HPV: Prevention, Diagnosis & Treatment

HPV, or human papillomavirus, is a sexually transmitted disease that is easily spread from person to person through any type of sexual contact. HPV is so common that the CDC estimates that at least 80% of all sexually active women will contract the virus by age 50. While some HPV infections don’t cause any symptoms and go away on their own, other HPV viruses cause genital warts, while others are responsible for the development of cervical cancer. It all depends on the type of HPV that is contracted, as there are approximately 100 different strains.

Typically, the strains of HPV that cause genital warts do not pose any other serious health risks. Genital warts are usually accompanied by relatively minor symptoms such as itching, burning or pain during intercourse. Even when the virus is present for weeks or months before any warts materialize, this type of HPV remains comparatively harmless.

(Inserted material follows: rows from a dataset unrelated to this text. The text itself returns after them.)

(** The outer loop from the protocols [pre] on. *)
Lemma select_loop_spec fuel pre ss cs :
  Forall proto_ok ss -> Forall proto_ok cs -> (length ss < fuel)%nat ->
  match select_loop fuel (encode_alpn (pre ++ ss)) (encode_alpn cs) (slen (encode_alpn pre)) with
  | Some (pos, len) => exists p ss1 ss2 cs1 cs2, ss = ss1 ++ p :: ss2 /\
      (forall q, q ∈ ss1 -> q ∉ cs) /\ cs = cs1 ++ p :: cs2 /\ p ∉ cs1 /\
      pos = slen (encode_alpn cs1) + 1 /\ len = slen p
  | None => forall p, p ∈ ss -> p ∉ cs
  end.
Proof.
  intros Hss Hcs. revert fuel pre. induction Hss as [|s ss Hs _ IH]; intros fuel pre Hf;
    (destruct fuel as [|fuel]; [cbn in Hf; lia|]); cbn [select_loop].
  - rewrite app_nil_r, next_proto_end. by intros p ?%elem_of_nil.
  - rewrite encode_alpn_app, (next_proto_cons _ _ _ Hs), <- encode_alpn_app, slen_encode_step.
    pose proof (find_client_spec (S (length (encode_alpn cs))) s [] cs Hcs) as Hfind.
    cbn [app] in Hfind. change (slen (encode_alpn [])) with 0 in Hfind.
    specialize (Hfind ltac:(pose proof (length_encode cs); lia)).
    destruct (find_client _ _ _ _) as [[pos len]|].
    + destruct Hfind as (-> & cs1 & cs2 & -> & Hnot & ->).
      exists s, [], ss, cs1, cs2. split; [done|]. split; [by intros q ?%elem_of_nil|]. done.
    + specialize (IH fuel (pre ++ [s]) ltac:(cbn in Hf; lia)). rewrite <- app_assoc in IH.
      cbn [app] in IH. destruct (select_loop _ _ _ _) as [[pos len]|].
      * destruct IH as (p & ss1 & ss2 & cs1 & cs2 & -> & Hq & Hrest).
        exists p, (s :: ss1), ss2, cs1, cs2. split; [done|]. split; [|done].
        intros q [->|]%elem_of_cons; [done|by apply Hq].
      * intros p [->|]%elem_of_cons; [done|by apply IH].
Qed.

(** ** Properties of ALPN *)

(** C23: the server selects the protocol it prefers: with protocols of less than 256
    bytes the callback picks the first protocol of the server's list that the client
    offers and points at its first occurrence in the client's list; it selects none
    exactly when the two lists share none. *)
Theorem alpn_select_correct (ss cs : list bytes)
    (Hss : Forall proto_ok ss) (Hcs : Forall proto_ok cs) :
  match alpn_select_callback (Some (encode_alpn ss)) (encode_alpn cs) with
  | (rv, Some (pos, len)) => rv = SSL_TLSEXT_ERR_OK /\ exists p ss1 ss2 cs1,
      ss = ss1 ++ p :: ss2 /\ (forall q, q ∈ ss1 -> q ∉ cs) /\ p ∈ cs /\ p ∉ cs1 /\
      encode_alpn cs1 `prefix_of` encode_alpn cs /\ pos = slen (encode_alpn cs1) + 1 /\
      slice (encode_alpn cs) pos (pos + len) = Some p
  | (rv, None) => rv = SSL_TLSEXT_ERR_NOACK /\ forall p, p ∈ ss -> p ∉ cs
  end.
Proof.
  unfold alpn_select_callback.
  pose proof (select_loop_spec (S (length (encode_alpn ss))) [] ss cs Hss Hcs) as H.
  cbn [app] in H. change (slen (encode_alpn [])) with 0 in H.
  specialize (H ltac:(pose proof (length_encode ss); lia)).
  destruct (select_loop _ _ _ _) as [[pos len]|]; [|done].
  destruct H as (p & ss1 & ss2 & cs1 & cs2 & -> & Hq & -> & Hnot & -> & ->).
  split; [done|]. exists p, ss1, ss2, cs1. split; [done|]. split; [done|].
  split; [set_solver|]. split; [done|]. split; [rewrite encode_alpn_app; by eexists|].
  split; [done|]. assert (proto_ok p) as Hp by (apply Forall_app in Hss as [_ Hss]; by inversion Hss).
  pose proof (slen_nonneg p). unfold proto_ok in Hp.
  unfold as_u8. rewrite Z.mod_small by lia.
  replace (encode_alpn (cs1 ++ p :: cs2)) with
    ((encode_alpn cs1 ++ [as_u8 (slen p)]) ++ p ++ encode_alpn cs2).
  - replace (slen (encode_alpn cs1) + 1) with (slen (encode_alpn cs1 ++ [as_u8 (slen p)]))
      by by rewrite slen_app.
    apply slice_app.
  - rewrite encode_alpn_app. cbn. by rewrite <- app_assoc.
Qed.

Lemma alpn_select_correct_witness :
  exists pos len, alpn_select_callback (Some (encode_alpn [[104; 51]; [104; 113]]))
      (encode_alpn [[1]; [104; 113]]) = (0, Some (pos, len)) /\
    slice (encode_alpn [[1]; [104; 113]]) pos (pos + len) = Some [104; 113].
Proof.
  exists 3, 2. split; [reflexivity|].
  assert (Forall proto_ok [[104; 51]; [104; 113]]) as H1 by (repeat constructor).
  assert (Forall proto_ok [[1]; [104; 113]]) as H2 by (repeat constructor).
  destruct (alpn_select_correct _ _ H1 H2) as (_ & p & ss1 & ss2 & cs1 & _ & _ & Hp & _ & _ & _ & H).
  change (slice (encode_alpn [[1]; [104; 113]]) 3 (3 + 2) = Some p) in H. rewrite H.
  vm_compute in H. by injection H as <-.
Defined.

However, other strains of HPV are the ones that are usually considered high-risk, as they can cause changes in the cervix that may lead to cervical cancer. Moreover, the longer the virus stays in your body, the more dangerous it becomes. But because of the lack of symptoms, most infected females do not visit their doctor because they suspect on their own that they have HPV. Rather, the presence of HPV is usually detected by a Pap test.

Due to the ease of spreading HPV, the only truly effective method of eliminating the spread of the virus is to abstain from all types of sexual activity. However, there are three preventative options recommended:

By remaining in a long-term, faithful relationship, and thereby keeping your total number of sexual partners to a minimum, you can reduce your potential exposure to the virus. With every new sexual partner, you increase your risk of contracting HPV by 15 percent.

Condoms are effective in reducing the transmission of HPV when used continuously during sexual activity. However, other parts of the body not covered by the condom can still be affected.

The most effective method of preventing most genital warts and most cases of cervical cancer is through the HPV vaccine.

A routine vaccination is recommended for girls 11-12 years old in order for the HPV vaccine to be administered before a girl’s first sexual contact- because they have not been exposed to HPV.

A Catch-Up Vaccination is recommended for girls and women 13 -26 years of age who did not receive the HPV vaccine when they were younger. This HPV vaccine is given as a 3-dose series.